After absorption thorium is stored in the liver and spleen as well as the lymph nodes, bone, lung and kidney. The victim can develop leukaemia and bone marrow failure. It is the bone marrow or the core of the bones that produces new blood cells for the body. Radiation reduces the ability of the marrow to produce these cells. Thus fewer blood cells circulate in the body. As a result, the ability to carry oxygen or fight infections is lessened.

Radon gas, released in the milling of monazite or mining of uranium, can cause lung cancer if inhaled. The Environmental Protection Agency of the United States takes the position that there is no safe level of radon exposure. Studies in many countries show a relation between the incidence of lung cancer in uranium miners and cumulative exposure of radiation from radon and its daughters. In one study of 700 uranium miners in the southwest of the United States, researcher Dr Victor Archer of the National Institute of Occupational Safety and Health found a ten-fold increase in cancer risk among these workers.

It is too early for lung cancer cases to show up in Bukit Merah because the average latency period, that is, the period between exposure to radon and the onset of the disease, is about 20 years.

Inhaled radon and its daughters become attached to the lining of the lungs. They can pass through the lung tissue and enter the bloodstream, irradiating the surrounding tissue. Meanwhile, the radon decays to radioactive lead, bismuth and polonium, among others. The short- and long-lived radon daughters become selectively deposited in various organs. The kidney is the favourite target for polonium and bismuth.
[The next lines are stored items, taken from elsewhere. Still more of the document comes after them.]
Inductive ril_const :=
| RIL_REQUEST_GET_SIM_STATUS
| RIL_REQUEST_ENTER_SIM_PIN
| RIL_REQUEST_ENTER_SIM_PUK
| RIL_REQUEST_ENTER_SIM_PIN2
| RIL_REQUEST_ENTER_SIM_PUK2
| RIL_REQUEST_CHANGE_SIM_PIN
| RIL_REQUEST_CHANGE_SIM_PIN2
| RIL_REQUEST_ENTER_DEPERSONALIZATION_CODE
| RIL_REQUEST_GET_CURRENT_CALLS
| RIL_REQUEST_DIAL
| RIL_REQUEST_GET_IMSI
| RIL_REQUEST_HANGUP
| RIL_REQUEST_HANGUP_WAITING_OR_BACKGROUND
| RIL_REQUEST_HANGUP_FOREGROUND_RESUME_BACKGROUND
| RIL_REQUEST_SWITCH_WAITING_OR_HOLDING_AND_ACTIVE
| RIL_REQUEST_CONFERENCE
| RIL_REQUEST_UDUB
| RIL_REQUEST_LAST_CALL_FAIL_CAUSE
| RIL_REQUEST_SIGNAL_STRENGTH
| RIL_REQUEST_VOICE_REGISTRATION_STATE
| RIL_REQUEST_DATA_REGISTRATION_STATE
| RIL_REQUEST_OPERATOR
| RIL_REQUEST_RADIO_POWER
| RIL_REQUEST_DTMF
| RIL_REQUEST_SEND_SMS
| RIL_REQUEST_SEND_SMS_EXPECT_MORE
| RIL_REQUEST_SETUP_DATA_CALL
| RIL_REQUEST_SIM_IO
| RIL_REQUEST_SEND_USSD
| RIL_REQUEST_CANCEL_USSD
| RIL_REQUEST_GET_CLIR
| RIL_REQUEST_SET_CLIR
| RIL_REQUEST_QUERY_CALL_FORWARD_STATUS
| RIL_REQUEST_SET_CALL_FORWARD
| RIL_REQUEST_QUERY_CALL_WAITING
| RIL_REQUEST_SET_CALL_WAITING
| RIL_REQUEST_SMS_ACKNOWLEDGE
| RIL_REQUEST_GET_IMEI
| RIL_REQUEST_GET_IMEISV
| RIL_REQUEST_ANSWER
| RIL_REQUEST_DEACTIVATE_DATA_CALL
| RIL_REQUEST_QUERY_FACILITY_LOCK
| RIL_REQUEST_SET_FACILITY_LOCK
| RIL_REQUEST_CHANGE_BARRING_PASSWORD
| RIL_REQUEST_QUERY_NETWORK_SELECTION_MODE
| RIL_REQUEST_SET_NETWORK_SELECTION_AUTOMATIC
| RIL_REQUEST_SET_NETWORK_SELECTION_MANUAL
| RIL_REQUEST_QUERY_AVAILABLE_NETWORKS
| RIL_REQUEST_DTMF_START
| RIL_REQUEST_DTMF_STOP
| RIL_REQUEST_BASEBAND_VERSION
| RIL_REQUEST_SEPARATE_CONNECTION
| RIL_REQUEST_SET_MUTE
| RIL_REQUEST_GET_MUTE
| RIL_REQUEST_QUERY_CLIP
| RIL_REQUEST_LAST_DATA_CALL_FAIL_CAUSE
| RIL_REQUEST_DATA_CALL_LIST
| RIL_REQUEST_RESET_RADIO
| RIL_REQUEST_OEM_HOOK_RAW
| RIL_REQUEST_OEM_HOOK_STRINGS
| RIL_REQUEST_SCREEN_STATE
| RIL_REQUEST_SET_SUPP_SVC_NOTIFICATION
| RIL_REQUEST_WRITE_SMS_TO_SIM
| RIL_REQUEST_DELETE_SMS_ON_SIM
| RIL_REQUEST_SET_BAND_MODE
| RIL_REQUEST_QUERY_AVAILABLE_BAND_MODE
| RIL_REQUEST_STK_GET_PROFILE
| RIL_REQUEST_STK_SET_PROFILE
| RIL_REQUEST_STK_SEND_ENVELOPE_COMMAND
| RIL_REQUEST_STK_SEND_TERMINAL_RESPONSE
| RIL_REQUEST_STK_HANDLE_CALL_SETUP_REQUESTED_FROM_SIM
| RIL_REQUEST_EXPLICIT_CALL_TRANSFER
| RIL_REQUEST_SET_PREFERRED_NETWORK_TYPE
| RIL_REQUEST_GET_PREFERRED_NETWORK_TYPE
| RIL_REQUEST_GET_NEIGHBORING_CELL_IDS
| RIL_REQUEST_SET_LOCATION_UPDATES
| RIL_REQUEST_CDMA_SET_SUBSCRIPTION_SOURCE
| RIL_REQUEST_CDMA_SET_ROAMING_PREFERENCE
| RIL_REQUEST_CDMA_QUERY_ROAMING_PREFERENCE
| RIL_REQUEST_SET_TTY_MODE
| RIL_REQUEST_QUERY_TTY_MODE
| RIL_REQUEST_CDMA_SET_PREFERRED_VOICE_PRIVACY_MODE
| RIL_REQUEST_CDMA_QUERY_PREFERRED_VOICE_PRIVACY_MODE
| RIL_REQUEST_CDMA_FLASH
| RIL_REQUEST_CDMA_BURST_DTMF
| RIL_REQUEST_CDMA_VALIDATE_AND_WRITE_AKEY
| RIL_REQUEST_CDMA_SEND_SMS
| RIL_REQUEST_CDMA_SMS_ACKNOWLEDGE
| RIL_REQUEST_GSM_GET_BROADCAST_SMS_CONFIG
| RIL_REQUEST_GSM_SET_BROADCAST_SMS_CONFIG
| RIL_REQUEST_GSM_SMS_BROADCAST_ACTIVATION
| RIL_REQUEST_CDMA_GET_BROADCAST_SMS_CONFIG
| RIL_REQUEST_CDMA_SET_BROADCAST_SMS_CONFIG
| RIL_REQUEST_CDMA_SMS_BROADCAST_ACTIVATION
| RIL_REQUEST_CDMA_SUBSCRIPTION
| RIL_REQUEST_CDMA_WRITE_SMS_TO_RUIM
| RIL_REQUEST_CDMA_DELETE_SMS_ON_RUIM
| RIL_REQUEST_DEVICE_IDENTITY
| RIL_REQUEST_EXIT_EMERGENCY_CALLBACK_MODE
| RIL_REQUEST_GET_SMSC_ADDRESS
| RIL_REQUEST_SET_SMSC_ADDRESS
| RIL_REQUEST_REPORT_SMS_MEMORY_STATUS
| RIL_REQUEST_REPORT_STK_SERVICE_IS_RUNNING
| RIL_REQUEST_CDMA_GET_SUBSCRIPTION_SOURCE
| RIL_REQUEST_ISIM_AUTHENTICATION
| RIL_REQUEST_ACKNOWLEDGE_INCOMING_GSM_SMS_WITH_PDU
| RIL_REQUEST_STK_SEND_ENVELOPE_WITH_STATUS
| RIL_REQUEST_VOICE_RADIO_TECH
| RIL_REQUEST_GET_CELL_INFO_LIST
| RIL_REQUEST_SET_UNSOL_CELL_INFO_LIST_RATE
| RIL_REQUEST_SET_INITIAL_ATTACH_APN
| RIL_REQUEST_IMS_REGISTRATION_STATE
| RIL_REQUEST_IMS_SEND_SMS
| RIL_REQUEST_GET_DATA_CALL_PROFILE
| RIL_REQUEST_SET_UICC_SUBSCRIPTION
| RIL_REQUEST_SET_DATA_SUBSCRIPTION
| RIL_REQUEST_SIM_TRANSMIT_BASIC
| RIL_REQUEST_SIM_OPEN_CHANNEL
| RIL_REQUEST_SIM_CLOSE_CHANNEL
| RIL_REQUEST_SIM_TRANSMIT_CHANNEL
| RIL_REQUEST_SIM_GET_ATR
| RIL_UNSOL_RESPONSE_RADIO_STATE_CHANGED
| RIL_UNSOL_RESPONSE_CALL_STATE_CHANGED
| RIL_UNSOL_RESPONSE_VOICE_NETWORK_STATE_CHANGED
| RIL_UNSOL_RESPONSE_NEW_SMS
| RIL_UNSOL_RESPONSE_NEW_SMS_STATUS_REPORT
| RIL_UNSOL_RESPONSE_NEW_SMS_ON_SIM
| RIL_UNSOL_ON_USSD
| RIL_UNSOL_ON_USSD_REQUEST
| RIL_UNSOL_NITZ_TIME_RECEIVED
| RIL_UNSOL_SIGNAL_STRENGTH
| RIL_UNSOL_DATA_CALL_LIST_CHANGED
| RIL_UNSOL_SUPP_SVC_NOTIFICATION
| RIL_UNSOL_STK_SESSION_END
| RIL_UNSOL_STK_PROACTIVE_COMMAND
| RIL_UNSOL_STK_EVENT_NOTIFY
| RIL_UNSOL_STK_CALL_SETUP
| RIL_UNSOL_SIM_SMS_STORAGE_FULL
| RIL_UNSOL_SIM_REFRESH
| RIL_UNSOL_CALL_RING
| RIL_UNSOL_RESPONSE_SIM_STATUS_CHANGED
| RIL_UNSOL_RESPONSE_CDMA_NEW_SMS
| RIL_UNSOL_RESPONSE_NEW_BROADCAST_SMS
| RIL_UNSOL_CDMA_RUIM_SMS_STORAGE_FULL
| RIL_UNSOL_RESTRICTED_STATE_CHANGED
| RIL_UNSOL_ENTER_EMERGENCY_CALLBACK_MODE
| RIL_UNSOL_CDMA_CALL_WAITING
| RIL_UNSOL_CDMA_OTA_PROVISION_STATUS
| RIL_UNSOL_CDMA_INFO_REC
| RIL_UNSOL_OEM_HOOK_RAW
| RIL_UNSOL_RINGBACK_TONE
| RIL_UNSOL_RESEND_INCALL_MUTE
| RIL_UNSOL_CDMA_SUBSCRIPTION_SOURCE_CHANGED
| RIL_UNSOL_CDMA_PRL_CHANGED
| RIL_UNSOL_EXIT_EMERGENCY_CALLBACK_MODE
| RIL_UNSOL_RIL_CONNECTED
| RIL_UNSOL_VOICE_RADIO_TECH_CHANGED
| RIL_UNSOL_CELL_INFO_LIST
| RIL_UNSOL_RESPONSE_IMS_NETWORK_STATE_CHANGED
| RIL_UNSOL_ON_SS
| RIL_UNSOL_STK_CC_ALPHA_NOTIFY
| RIL_UNSOL_UICC_SUBSCRIPTION_STATUS_CHANGED
| RIL_UNSOL_RESPONSE_BASE
| RIL_VERSION
| RIL_VERSION_MIN
| MAX_SOCKET_NAME_LENGTH
| MAX_DEBUG_SOCKET_NAME_LENGTH
| RIL_E_SUCCESS
| RIL_E_RADIO_NOT_AVAILABLE
| RIL_E_GENERIC_FAILURE
| RIL_E_PASSWORD_INCORRECT
| RIL_E_SIM_PIN2
| RIL_E_SIM_PUK2
| RIL_E_REQUEST_NOT_SUPPORTED
| RIL_E_CANCELLED
| RIL_E_OP_NOT_ALLOWED_DURING_VOICE_CALL
| RIL_E_OP_NOT_ALLOWED_BEFORE_REG_TO_NW
| RIL_E_SMS_SEND_FAIL_RETRY
| RIL_E_SIM_ABSENT
| RIL_E_ILLEGAL_SIM_OR_ME
| RADIO_STATE_OFF
| RADIO_STATE_UNAVAILABLE
| RADIO_STATE_SIM_NOT_READY
| RADIO_STATE_SIM_LOCKED_OR_ABSENT
| RADIO_STATE_SIM_READY
| RADIO_STATE_RUIM_NOT_READY
| RADIO_STATE_RUIM_READY
| RADIO_STATE_RUIM_LOCKED_OR_ABSENT
| RADIO_STATE_NV_NOT_READY
| RADIO_STATE_NV_READY
| RADIO_STATE_ON
| RIL_CALL_ACTIVE
| RIL_CALL_HOLDING
| RIL_CALL_DIALING
| RIL_CALL_ALERTING
| RIL_CALL_INCOMING
| RIL_CALL_WAITING
| RADIO_TECH_UMTS
| RADIO_TECH_IS95A
| RADIO_TECH_IS95B
| RADIO_TECH_1xRTT
| RADIO_TECH_EVDO_0
| RADIO_TECH_EVDO_A
| RADIO_TECH_EVDO_B
| RADIO_TECH_EHRPD
| RADIO_TECH_3GPP
| RADIO_TECH_3GPP2
| CDMA_SUBSCRIPTION_SOURCE_RUIM_SIM
| CDMA_SUBSCRIPTION_SOURCE_NV
| RIL_CDMA_SMS_ADDRESS_MAX
| RIL_CDMA_SMS_SUBADDRESS_MAX
| RIL_CDMA_SMS_BEARER_DATA_MAX
| RIL_CDMA_MAX_NUMBER_OF_INFO_RECS
| CDMA_ALPHA_INFO_BUFFER_LENGTH
| CDMA_NUMBER_INFO_BUFFER_LENGTH
| RIL_CDMA_DISPLAY_INFO_REC
| RIL_CDMA_CALLED_PARTY_NUMBER_INFO_REC
| RIL_CDMA_CALLING_PARTY_NUMBER_INFO_REC
| RIL_CDMA_CONNECTED_NUMBER_INFO_REC
| RIL_CDMA_SIGNAL_INFO_REC
| RIL_CDMA_REDIRECTING_NUMBER_INFO_REC
| RIL_CDMA_LINE_CONTROL_INFO_REC
| RIL_CDMA_EXTENDED_DISPLAY_INFO_REC
| RIL_CDMA_T53_CLIR_INFO_REC
| RIL_CDMA_T53_RELEASE_INFO_REC
| RIL_CDMA_T53_AUDIO_CONTROL_INFO_REC
| RIL_CELL_INFO_TYPE_GSM
| RIL_CELL_INFO_TYPE_CDMA
| RIL_CELL_INFO_TYPE_LTE
| RIL_CELL_INFO_TYPE_WCDMA
| NUM_SERVICE_CLASSES
| SS_INFO_MAX
| SS_INTERROGATION
| SS_CFU
| SS_CF_BUSY
| SS_CF_NO_REPLY
| SS_CF_NOT_REACHABLE
| SS_CF_ALL
| SS_CF_ALL_CONDITIONAL.
(* ===== verification/RilTypes.v ===== *)
(** * libril: the structures exchanged with the vendor RIL

    The structures of telephony/ril.h and telephony/ril_cdma_sms.h, with
    the members ril.cpp reads or writes (their definitions are not in this
    repository, the uses are).  A [char *] is [None] for NULL or the bytes
    before the terminating NUL; a pointer to a structure inside an array of
    pointers is an [option].  [voidptr] is the [void *] of the RIL
    interface: the object it points to.  A function that casts it to
    another type, or reads past the object, has undefined behaviour. *)

From S2P Require Import Prelude Bytes.

Abbreviation cstr := (option (list Z)).

Record RIL_SMS_WriteArgs := mkSmsWrite { sw_status : Z; sw_pdu : cstr; sw_smsc : cstr }.

Record RIL_UUS_Info := mkUus { uusType : Z; uusDcs : Z; uusLength : Z; uusData : option (list Z) }.

Record RIL_Dial := mkDial { dial_address : cstr; clir : Z; dial_uusInfo : option RIL_UUS_Info }.

Record RIL_SIM_IO := mkSimIO {
  cla : Z; sim_command : Z; fileid : Z; sim_path : cstr;
  sim_p1 : Z; sim_p2 : Z; sim_p3 : Z; sim_data : cstr; pin2 : cstr; aidPtr : cstr }.

Record RIL_CallForwardInfo := mkCF {
  cf_status : Z; cf_reason : Z; cf_serviceClass : Z; cf_toa : Z; cf_number : cstr; cf_timeSeconds : Z }.

Record RIL_CDMA_SMS_Address := mkAddr {
  digit_mode : Z; number_mode : Z; number_type : Z; number_plan : Z;
  number_of_digits : Z; digits : list Z }.

Record RIL_CDMA_SMS_Subaddress := mkSub {
  subaddressType : Z; odd : Z; sub_number_of_digits : Z; sub_digits : list Z }.

Record RIL_CDMA_SMS_Message := mkCdmaSms {
  uTeleserviceID : Z; bIsServicePresent : Z; uServicecategory : Z;
  sAddress : RIL_CDMA_SMS_Address; sSubAddress : RIL_CDMA_SMS_Subaddress;
  uBearerDataLen : Z; aBearerData : list Z }.

Record RIL_CDMA_SMS_WriteArgs := mkCdmaWrite { rcsw_status : Z; rcsw_message : RIL_CDMA_SMS_Message }.

Record RIL_CDMA_SMS_Ack := mkAck { uErrorClass : Z; uSMSCauseCode : Z }.

Inductive ims_message :=
| ImsGsm (pStrings : option (list cstr))
| ImsCdma (m : RIL_CDMA_SMS_Message).

Record RIL_IMS_SMS_Message := mkIms { ims_tech : Z; ims_retry : Z; messageRef : Z; ims_msg : ims_message }.

Record RIL_GSM_BroadcastSmsConfigInfo := mkGsmBci {
  fromServiceId : Z; toServiceId : Z; fromCodeScheme : Z; toCodeScheme : Z; gsm_selected : Z }.

Record RIL_CDMA_BroadcastSmsConfigInfo := mkCdmaBci { service_category : Z; language : Z; cdma_selected : Z }.

Record RIL_InitialAttachApn := mkApn {
  apn : cstr; protocol : cstr; authtype : Z; username : cstr; password : cstr }.

Record RIL_SelectUiccSub := mkUicc { uicc_slot : Z; app_index : Z; sub_type : Z; act_status : Z }.

Record RIL_Call := mkCall {
  call_state : Z; call_index : Z; call_toa : Z; isMpty : Z; isMT : Z; als : Z; isVoice : Z;
  isVoicePrivacy : Z; call_number : cstr; numberPresentation : Z; call_name : cstr;
  namePresentation : Z; call_uusInfo : option RIL_UUS_Info }.

Record RIL_SMS_Response := mkSmsResp { sms_messageRef : Z; ackPDU : cstr; sms_errorCode : Z }.

Record RIL_Data_Call_Response_v4 := mkDataV4 {
  v4_cid : Z; v4_active : Z; v4_type : cstr; v4_address : cstr }.

Record RIL_Data_Call_Response_v6 := mkDataV6 {
  v6_status : Z; suggestedRetryTime : Z; v6_cid : Z; v6_active : Z; v6_type : cstr;
  ifname : cstr; addresses : cstr; dnses : cstr; gateways : cstr }.

Record RIL_SIM_IO_Response := mkSimResp { sw1 : Z; sw2 : Z; simResponse : cstr }.

Record RIL_SuppSvcNotification := mkSsn {
  notificationType : Z; ssn_code : Z; ssn_index : Z; ssn_type : Z; ssn_number : cstr }.

Record RIL_NeighboringCell := mkCell { cell_cid : cstr; cell_rssi : Z }.

Record RIL_CDMA_SignalInfoRecord := mkSignalInfo {
  isPresent : Z; signalType : Z; alertPitch : Z; signal : Z }.

(** The union [rec] of RIL_CDMA_InformationRecord: the member stored. *)
Record cdma_number := mkNumber {
  num_len : Z; num_buf : list Z; num_type : Z; num_plan : Z; num_pi : Z; num_si : Z }.

Inductive info_union :=
| RecDisplay (alpha_len : Z) (alpha_buf : list Z)
| RecNumber (n : cdma_number)
| RecSignal (s : RIL_CDMA_SignalInfoRecord)
| RecRedir (n : cdma_number) (redirectingReason : Z)
| RecLineCtrl (polarityIncluded toggle reverse powerDenial : Z)
| RecClir (cause : Z)
| RecAudioCtrl (upLink downLink : Z).

Record RIL_CDMA_InformationRecord := mkInfoRec { rec_name : Z; rec : info_union }.

Record RIL_CDMA_InformationRecords := mkInfoRecs {
  numberOfInfoRecs : Z; infoRec : list RIL_CDMA_InformationRecord }.

(** The signal strength structures v5, v6, v8 and v9_CAF extend each other:
    the parts an older structure does not have are [None]. *)
Record RIL_LTE_SignalStrength := mkLte {
  lte_signalStrength : Z; lte_rsrp : Z; lte_rsrq : Z; lte_rssnr : Z; lte_cqi : Z }.

Record RIL_SignalStrength := mkSS {
  gw_signalStrength : Z; gw_bitErrorRate : Z; cdma_dbm : Z; cdma_ecio : Z;
  evdo_dbm : Z; evdo_ecio : Z; evdo_snr : Z;
  ss_lte : option RIL_LTE_SignalStrength;
  ss_timingAdvance : option Z;
  ss_rscp : option Z }.

(** v5 of the structure lacks [number_type] and [number_plan]. *)
Record RIL_CDMA_CallWaiting := mkCallWaiting {
  cw_number : cstr; cw_numberPresentation : Z; cw_name : cstr;
  cw_signalInfo : RIL_CDMA_SignalInfoRecord; cw_types : option (Z * Z) }.

Record RIL_SimRefreshResponse_v7 := mkRefresh { refresh_result : Z; ef_id : Z; refresh_aid : cstr }.

Inductive cell_union :=
| CellGsm (mcc mnc lac cid ss ber : Z)
| CellWcdma (mcc mnc lac cid psc ss ber : Z)
| CellCdma (nId sId bsId long lat dbm ecio edbm eecio esnr : Z)
| CellLte (mcc mnc ci pci tac ss rsrp rsrq rssnr cqi ta : Z).

Record RIL_CellInfo := mkCellInfo {
  cellInfoType : Z; registered : Z; timeStampType : Z; timeStamp : Z; CellInfo : cell_union }.

Inductive ss_union :=
| SsCf (numValidIndexes : Z) (cfInfo : list RIL_CallForwardInfo)
| SsInfo (ssInfo : list Z).

Record RIL_StkCcUnsolSsResponse := mkSSData {
  serviceType : Z; requestType : Z; teleserviceType : Z; ss_serviceClass : Z; ss_result : Z;
  ss_data : ss_union }.

Record RIL_AppStatus := mkApp {
  app_type : Z; app_state : Z; perso_substate : Z; aid_ptr : cstr; app_label_ptr : cstr;
  pin1_replaced : Z; app_pin1 : Z; app_pin2 : Z }.

(** v5 has no [ims_subscription_app_index]. *)
Record RIL_CardStatus := mkCard {
  card_state : Z; universal_pin_state : Z; gsm_umts_subscription_app_index : Z;
  cdma_subscription_app_index : Z; ims_subscription_app_index : option Z;
  num_applications : Z; applications : list RIL_AppStatus }.

Inductive voidptr :=
| VNull
| VInts (l : list Z)
| VString (s : list Z)
| VStrings (l : list cstr)
| VBytes (bs : list Z)
| VSmsWrite (a : RIL_SMS_WriteArgs)
| VDial (d : RIL_Dial)
| VSimIO (s : RIL_SIM_IO)
| VCallForward (c : RIL_CallForwardInfo)
| VCdmaSms (m : RIL_CDMA_SMS_Message)
| VCdmaSmsWrite (w : RIL_CDMA_SMS_WriteArgs)
| VCdmaSmsAck (a : RIL_CDMA_SMS_Ack)
| VIms (m : RIL_IMS_SMS_Message)
| VGsmBci (l : list (option RIL_GSM_BroadcastSmsConfigInfo))
| VCdmaBci (l : list (option RIL_CDMA_BroadcastSmsConfigInfo))
| VApn (a : RIL_InitialAttachApn)
| VUicc (u : RIL_SelectUiccSub)
| VCalls (l : list (option RIL_Call))
| VSmsResponse (r : RIL_SMS_Response)
| VDataCallsV4 (l : list RIL_Data_Call_Response_v4)
| VDataCallsV6 (l : list RIL_Data_Call_Response_v6)
| VSimResponse (r : RIL_SIM_IO_Response)
| VCallForwards (l : list (option RIL_CallForwardInfo))
| VSsn (n : RIL_SuppSvcNotification)
| VCells (l : list (option RIL_NeighboringCell))
| VInfoRecs (r : RIL_CDMA_InformationRecords)
| VSignalStrength (s : RIL_SignalStrength)
| VSignalInfo (s : RIL_CDMA_SignalInfoRecord)
| VCallWaiting (c : RIL_CDMA_CallWaiting)
| VSimRefresh (r : RIL_SimRefreshResponse_v7)
| VCellInfos (l : list RIL_CellInfo)
| VSSData (s : RIL_StkCcUnsolSsResponse)
| VCardStatus (c : RIL_CardStatus)
| VProfiles (num : Z) (l : list (Z * Z)).

Definition is_null (v : voidptr) : bool := match v with VNull => true | _ => false end.

(** A [char *] passed as [void *]. *)
Definition ptr_of_string (s : cstr) : voidptr := match s with Some b => VString b | None => VNull end.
Animal experiments show renal lesions as well as a shortened lifespan.

Another decay product, radioactive lead which has a half-life of 21 years, lodges itself in bone, remaining for almost a lifetime. It kills the white blood cells needed by the body for fighting infection. The result is an abnormal blood count which can lead to blood diseases like aplastic anaemia. Also, the immune system is depressed. Thus children exposed to radiation are more susceptible to infections than children who are not. This finding has been illustrated by Dr Jayabalan's survey of Bukit Merah children.

Several studies have also found an apparent increase in the rate of coronary vessel diseases in populations exposed to radiation. A study of the Indian Rare Earth in Kerala found that the chance of its workers dying of heart disease was 2.5 times that of workers in other factories. Uranium miners face a similarly increased incidence of heart diseases.

Radiation effects in Bukit Merah

Although it has only been a decade since ARE began production in Bukit Merah, already the effects of radiation have been demonstrated in the community there. Not only do its children have low white blood counts, they have been found to be more susceptible to infections. The leukaemia rate among them is 35 times above the observed rate in Peninsular Malaysia. In addition, about 14 per cent of Bukit Merah mothers in the period 1982-86 experienced unexplained miscarriages or perinatal and neonatal deaths, while the rate of perinatal deaths in 1982 was about three times the national average rate.

Dr Rosalie Bertell, President of the International Institute of Concern for Public Health, warned the court at the ARE hearing in 1988. “I think that there are already signs of poor public health in Bukit Merah. I do not think that we should wait for dead bodies to appear before we begin to take action against ARE."

Besides closing down ARE, what authorities can do is to re-evaluate safety standards for radiation exposure which are not stringent enough and which do not take into account public health.